Swan Ninja’s of Munich
Posted by Sean on May 27th, 2009
Image Credit: Alison Smith
For those of you that didn’t check out Der Spiegel’s headlines for today, you might have missed the title of this article:
We did a double take too. According to Der Spiegel: the assailant, a Mr. Sebastian P., grabbed a passing swan from the bank of the River Munich by the neck and wielded it like a club, repeatedly striking his victim with the feathery armament. His victim, an east German tourist identified as Steven L., was not harmed in the altercation, nor was the winged billy club used in the beating. The assault weapon flew away unharmed.
Now you can write this off as random drunken Germans beating each other with the most convenient hitting implement, or you could take a closer weirdthings look. We believe this was no mere drunken shenanigan.

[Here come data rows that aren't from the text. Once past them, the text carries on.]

Lemma is_True_indicador (d : dict) :
  is_True (indicador_aij d) || is_True (get d (u8 "es_tratamiento_aij"))
  = is_True (get d (u8 "es_aij")) || is_True (get d (u8 "es_tratamiento_aij")).
Proof.
  unfold indicador_aij.
  destruct (get d (u8 "es_aij")) as [|[|]| | | | |]; cbn;
    try reflexivity; now rewrite orb_diag.
Qed.

(** X11.  For a flat tool output that carries no [decision] and no
    [severidad], the card shown for the normalised record is computed
    (it never raises) and is the approval exactly when [es_aij] or
    [es_tratamiento_aij] is [True]. *)
Theorem tarjeta_de_salida_plana (E : externals) (d : dict) :
  es_canonico d = false -> es_plano d = true ->
  dict_has (u8 "decision") d = false ->
  dict_has (u8 "severidad") d = false ->
  exists dec,
    decision_tarjeta E (limpiar_respuesta_ia E (Data (VDict d))) = Ok dec
    /\ (dec = Aprobada
        <-> is_True (get d (u8 "es_aij"))
            || is_True (get d (u8 "es_tratamiento_aij")) = true).
Proof.
  intros Hc Hp Hd Hs.
  assert (H : solo_plano d = true) by (unfold solo_plano; now rewrite Hc, Hp).
  cbn [limpiar_respuesta_ia paso_1]. unfold normalizar_o_devolver.
  rewrite (normalizar_plano d H).
  rewrite (dict_has_false_get _ _ Hd), (dict_has_false_get _ _ Hs).
  match goal with
  | |- context [decision_tarjeta E (VDict ?r)] => set (rec := r)
  end.
  set (a := [ (u8 "es_aij", indicador_aij d);
              (u8 "es_tratamiento_aij", get d (u8 "es_tratamiento_aij"));
              (u8 "razon", get_or d (u8 "razon") (get d (u8 "razon_decision")));
              (u8 "razon_decision", get d (u8 "razon_decision")) ]).
  rewrite (decision_sin_pista E rec a); try reflexivity.
  assert (Hv : es_valido_de rec a
               = is_True (get d (u8 "es_aij"))
                 || is_True (get d (u8 "es_tratamiento_aij"))).
  { rewrite <- is_True_indicador. unfold es_valido_de.
    change (get_or rec (u8 "estado") (VStr (u8 "Desconocido")))
      with (VStr (if is_True (indicador_aij d) then u8 "Aprobada" else u8 "Alerta")).
    change (get a (u8 "es_tratamiento_aij")) with (get d (u8 "es_tratamiento_aij")).
    change (get a (u8 "es_aij")) with (indicador_aij d).
    destruct (is_True (indicador_aij d));
      destruct (is_True (get d (u8 "es_tratamiento_aij"))); reflexivity. }
  rewrite Hv.
  destruct (is_True (get d (u8 "es_aij")) || is_True (get d (u8 "es_tratamiento_aij"))).
  - eexists. split; [reflexivity | now split].
  - destruct (any_in palabras_rechazo (lower (razon_texto_de E rec a)));
      eexists; (split; [reflexivity | split; discriminate]).
Qed.

(** X11, witness: the flat output with [es_aij] set. *)
Lemma tarjeta_de_salida_plana_witness :
  exists dec,
    decision_tarjeta externos_ejemplo
      (limpiar_respuesta_ia externos_ejemplo (Data (VDict plano_simple))) = Ok dec
    /\ (dec = Aprobada
        <-> is_True (get plano_simple (u8 "es_aij"))
            || is_True (get plano_simple (u8 "es_tratamiento_aij")) = true).
Proof.
  apply (tarjeta_de_salida_plana externos_ejemplo plano_simple); reflexivity.
Defined.

(** Lowercasing keeps the unit the card appends. *)
Lemma lower_con_unidad (t : str) :
  exists p, lower (t ++ u8 " mg/kg") = p ++ u8 " mg/kg".
Proof.
  unfold lower. rewrite lower_aux_app.
  exists (lower_aux [] t (u8 " mg/kg" ++ [])). apply f_equal.
  generalize (rev t ++ []). intros a. vm_compute. reflexivity.
Qed.

(** The text of the dose once the mg/kg value is a non-empty text. *)
Lemma dosis_txt_de_texto (E : externals) (res analisis : dict) (t : str) :
  dosis_mg_kg_de res analisis = VStr t -> t <> [] ->
  dosis_txt_de E res analisis
  = if contains (u8 "mg/kg") (lower t) then t else t ++ u8 " mg/kg".
Proof.
  intros Hv Ht. unfold dosis_txt_de. cbv zeta. rewrite Hv.
  cbn [_coerce_text_none _coerce_text py_str].
  assert (He : str_eqb t [] = false) by (destruct t; [now elim Ht | reflexivity]).
  rewrite He. cbn [negb andb].
  destruct (contains (u8 "mg/kg") (lower t)); cbn [negb].
  - now rewrite He.
  - destruct t; [now elim Ht | reflexivity].
Qed.

(** X12.  When the mg/kg value of the record (nested before flat) is a
    non-empty text, the dose shown is that text, followed by " mg/kg"
    exactly when the text does not already hold "mg/kg" in any letter
    case; so the dose shown always names the unit, and a flat tool output
    with such a dose is shown with it after normalisation. *)
Theorem dosis_con_unidad (E : externals) :
  (forall res analisis t,
      dosis_mg_kg_de res analisis = VStr t -> t <> [] ->
      dosis_txt_de E res analisis
      = (if contains (u8 "mg/kg") (lower t) then t else t ++ u8 " mg/kg")
      /\ contains (u8 "mg/kg") (lower (dosis_txt_de E res analisis)) = true)
  /\ (forall d t,
        es_canonico d = false -> es_plano d = true ->
        get_or d (u8 "dosis_mg_kg_detectada") (get d (u8 "dosis_mg_kg")) = VStr t ->
        t <> [] ->
        exists c,
          render_tarjeta E (limpiar_respuesta_ia E (Data (VDict d))) = Ok c
          /\ t_dosis c
             = if contains (u8 "mg/kg") (lower t) then t else t ++ u8 " mg/kg").
Proof.
  split.
  - intros res analisis t Hv Ht.
    rewrite (dosis_txt_de_texto E res analisis t Hv Ht). split; [reflexivity|].
    destruct (contains (u8 "mg/kg") (lower t)) eqn:Hc; [exact Hc|].
    destruct (lower_con_unidad t) as [p ->]. apply contains_iff.
    exists (p ++ [32%N]), []. rewrite <- app_assoc. reflexivity.
  - intros d t Hc Hp Hv Ht.
    assert (H : solo_plano d = true) by (unfold solo_plano; now rewrite Hc, Hp).
    cbn [limpiar_respuesta_ia paso_1]. unfold normalizar_o_devolver.
    rewrite (normalizar_plano d H). rewrite Hv.
    match goal with
    | |- context [render_tarjeta E (VDict ?r)] => set (rec := r)
    end.
    destruct (decision_tarjeta_definida E rec
                [ (u8 "es_aij", indicador_aij d);
                  (u8 "es_tratamiento_aij", get d (u8 "es_tratamiento_aij"));
                  (u8 "razon", get_or d (u8 "razon") (get d (u8 "razon_decision")));
                  (u8 "razon_decision", get d (u8 "razon_decision")) ] eq_refl)
      as [dec Hdec].
    unfold render_tarjeta. rewrite Hdec.
    eexists. split; [reflexivity|]. cbn [t_dosis].
    apply dosis_txt_de_texto; [|exact Ht].
    assert (Htr : truthy (VStr t) = true)
      by (cbn; destruct t; [now elim Ht | reflexivity]).
    unfold dosis_mg_kg_de.
    match goal with
    | |- context [get ?an (u8 "dosis_mg_kg_detectada")] =>
        assert (H1 : get an (u8 "dosis_mg_kg") = VNone) by reflexivity;
        assert (H2 : get an (u8 "dosis_mg_kg_detectada") = VStr t) by reflexivity;
        rewrite H1, H2
    end.
    change (py_or VNone (VStr t)) with (VStr t).
    assert (Hpo : forall b, py_or (VStr t) b = VStr t)
      by (intros b; unfold py_or; now rewrite Htr).
    now rewrite !Hpo.
Qed.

There is only one ancient order that is trained in the art of hand to swan combat:
Ninjas!
Mr. Sebastian P. was obviously a very skilled practitioner of the ancient Japanese martial art of Swankuri. Why Swans? Think about it, swans are the perfect weapon. They are easily trained, heavy and dangerous when wielded by a professional. They are all terrain and easily transported (they cans swim and fly). And best of all, they blend in with their natural surroundings so your victim is none the wiser, until you open up a can of whoop-beak on em and by then it’s too late. Then you simply put the swan down calmly, walk away, and watch your murder weapon fly off into the sunset, setting off for it’s next post.
….But seriously….a swan…come on Munich.
May 27th, 2009 at 4:35 pm
As far as weird news goes, Germany is like the world's Florida.
May 27th, 2009 at 9:35 pm
As far as weird news goes, Germany is like the world's Florida.